- Born: 1717 San Ildefonso de Ostimuri, New Spain
- Died: 1785 (aged 67–68)
- Occupations: soldier and explorer

= José Velásquez (explorer) =

José Velasquez was a Spanish soldier who served in areas of New Spain in California

José Velásquez (1717–1785) was a Spanish soldier who served in Baja California, Alta California and other areas of New Spain, leading notable exploring expeditions and describing the region in his diaries and reports. He was born at San Ildefonso de Ostimuri which shortly after his birth was made part of the Provincias de Sonora, Ostimuri y Sinaloa (also known as New Navarre). This was in what was then New Spain.

== Biography ==
Velásquez was born in San Ildefonso de Ostimuri, Sonora. In 1751, he enlisted as a private in the military forces based at Loreto, Baja California Sur, under the administration of the Jesuit missionaries.

When the Jesuits were expelled from Baja California and the Franciscans and the government of New Spain assumed responsibility for the peninsula in 1768, Velásquez was promoted to the rank of corporal. He apparently travelled with the Portolà expedition, first overland party to San Diego and Monterey in Alta California in 1769-1770. Velásquez served under Fernando Rivera y Moncada, second in command of the expedition. At Monterey in 1770 he was dispatched south with documents, travelling overland as far as southern Baja California Sur and from there to San Blas and Mexico City.

Velásquez returned to Baja California in 1771 and was promoted to sergeant. In 1773 he was again promoted, to the rank of alférez (ensign), and put in command of the military detachment at Velicatá.

In 1773, the Dominicans replaced the Franciscans in Baja California, and the remainder of Junipero Serra's Franciscans went north into Alta California. An important part of Velásquez' duties was to locate potential sites for Dominican missions in the frontier zone between Velicatá and San Diego. He led expeditions that located the sites of El Rosario, Santo Domingo, and San Vicente. He also explored the desert lying to the east of the Sierra San Pedro Mártir.

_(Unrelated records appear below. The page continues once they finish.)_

(** C8 on [parked_soc]: group [park_a] with bitmask 1, register 0x10
    holding 7. *)
Lemma clear_parked_bits_effect_witness :
  exists st',
    tegra_pinctrl_clear_parked_bits parked_soc (state_of [(0, 0x10, 7)])
      = Ret tt st' /\
    (forall k, 0 <= k ->
       Z.testbit 1 k = true -> Z.testbit (reg_val st' 0 0x10) k = false) /\
    (forall bank reg k, 0 <= k ->
       Z.testbit (parked_mask_for (groups parked_soc) (u32 bank) (u32 reg)) k
       = false ->
       Z.testbit (reg_val st' bank reg) k
       = Z.testbit (reg_val (state_of [(0, 0x10, 7)]) bank reg) k).
Proof.
  apply (clear_parked_bits_effect parked_soc
           (demo_group "park_a" 0 [0; 1; 2; 3] 0x10 0x1)
           (state_of [(0, 0x10, 7)])).
  - apply elem_of_cons. left. reflexivity.
  - reflexivity.
Defined.

(** C8 as stated fails when two parked groups target one register.  In
    [parked_soc] both groups target register 0x10, with bitmasks 1 and 2.
    From the value 3 the pass leaves 0: bit 1 is outside the bitmask of
    [park_a] and was 1 before, yet it is cleared. *)
Lemma clear_parked_bits_shared_register_counterexample :
  parked_target (demo_group "park_a" 0 [0; 1; 2; 3] 0x10 0x1) = (0, 0x10) /\
  Z.testbit (parked_bitmask (demo_group "park_a" 0 [0; 1; 2; 3] 0x10 0x1)) 1
    = false /\
  Z.testbit (reg_val (state_of [(0, 0x10, 3)]) 0 0x10) 1 = true /\
  (exists st',
     tegra_pinctrl_clear_parked_bits parked_soc (state_of [(0, 0x10, 3)])
       = Ret tt st' /\
     reg_val st' 0 0x10 = 0) /\
  ~ (exists st',
       tegra_pinctrl_clear_parked_bits parked_soc (state_of [(0, 0x10, 3)])
         = Ret tt st' /\
       forall k, 0 <= k ->
         Z.testbit
           (parked_bitmask (demo_group "park_a" 0 [0; 1; 2; 3] 0x10 0x1)) k
           = false ->
         Z.testbit (reg_val st' 0 0x10) k
         = Z.testbit (reg_val (state_of [(0, 0x10, 3)]) 0 0x10) k).
Proof.
  split; [reflexivity |]. split; [reflexivity |]. split; [reflexivity |].
  split.
  - eexists. split; [vm_compute; reflexivity | vm_compute; reflexivity].
  - intros (st' & Hrun & Hkeep). vm_compute in Hrun. injection Hrun as <-.
    specialize (Hkeep 1 ltac:(lia) eq_refl). vm_compute in Hkeep.
    discriminate.
Qed.

(** ** GPIO request and release *)

Lemma keeps_ret {A} (a : A) : keeps_gpio_conf (ret a).
Proof. intros st a' st' H. inversion H; subst. reflexivity. Qed.

Lemma keeps_undefined {A} : keeps_gpio_conf (@undefined A).
Proof. intros st a st' H. discriminate. Qed.

Lemma keeps_bind {A B} (c : M A) (k : A -> M B) :
  keeps_gpio_conf c -> (forall a, keeps_gpio_conf (k a)) ->
  keeps_gpio_conf (bind c k).
Proof.
  intros Hc Hk st b st' H. unfold bind in H.
  destruct (c st) as [a s |] eqn:Hcs; [| discriminate].
  rewrite (Hk a s b st' H). apply (Hc st a s Hcs).
Qed.

Lemma keeps_emit e : keeps_gpio_conf (emit e).
Proof. intros st a st' H. inversion H; subst. reflexivity. Qed.

Lemma keeps_pmx_readl bank reg : keeps_gpio_conf (pmx_readl bank reg).
Proof. intros st a st' H. inversion H; subst. reflexivity. Qed.

Lemma keeps_pmx_writel val bank reg : keeps_gpio_conf (pmx_writel val bank reg).
Proof.
  intros st a st' H. rewrite pmx_writel_run in H. inversion H; subst.
  reflexivity.
Qed.

Lemma keeps_c_shl w a n : keeps_gpio_conf (c_shl w a n).
Proof.
  unfold c_shl. destruct ((0 <=? n) && (n <? w));
    [apply keeps_ret | apply keeps_undefined].
Qed.

Lemma keeps_c_shr w a n : keeps_gpio_conf (c_shr w a n).
Proof.
  unfold c_shr. destruct ((0 <=? n) && (n <? w));
    [apply keeps_ret | apply keeps_undefined].
Qed.

Lemma keeps_group_at soc group : keeps_gpio_conf (group_at soc group).
Proof.
  unfold group_at. destruct (groups soc !! group);
    [apply keeps_ret | apply keeps_undefined].
Qed.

Velásquez was transferred in 1780 to the presidio of San Diego, where he served as second in command. In July 1781, the Quechan Indians on the lower Colorado River rose in revolt and killed Hispanic missionaries, settlers, and travelers. Velásquez was in charge of the San Diego detachment that was sent to punish the rebels (with little success).

In 1783 Velásquez led an exploratory party that reconnoitered the backcountry east of San Diego for a possible more direct route to the lower Colorado River. In 1785, he led a more ambitious exploration that went from San Vicente northeast to the lower Colorado River and Imperial Valley, and then back to San Diego.

Velásquez described his explorations in several diaries or reports that have subsequently been published. These are important sources on the early history and ethnography of the region.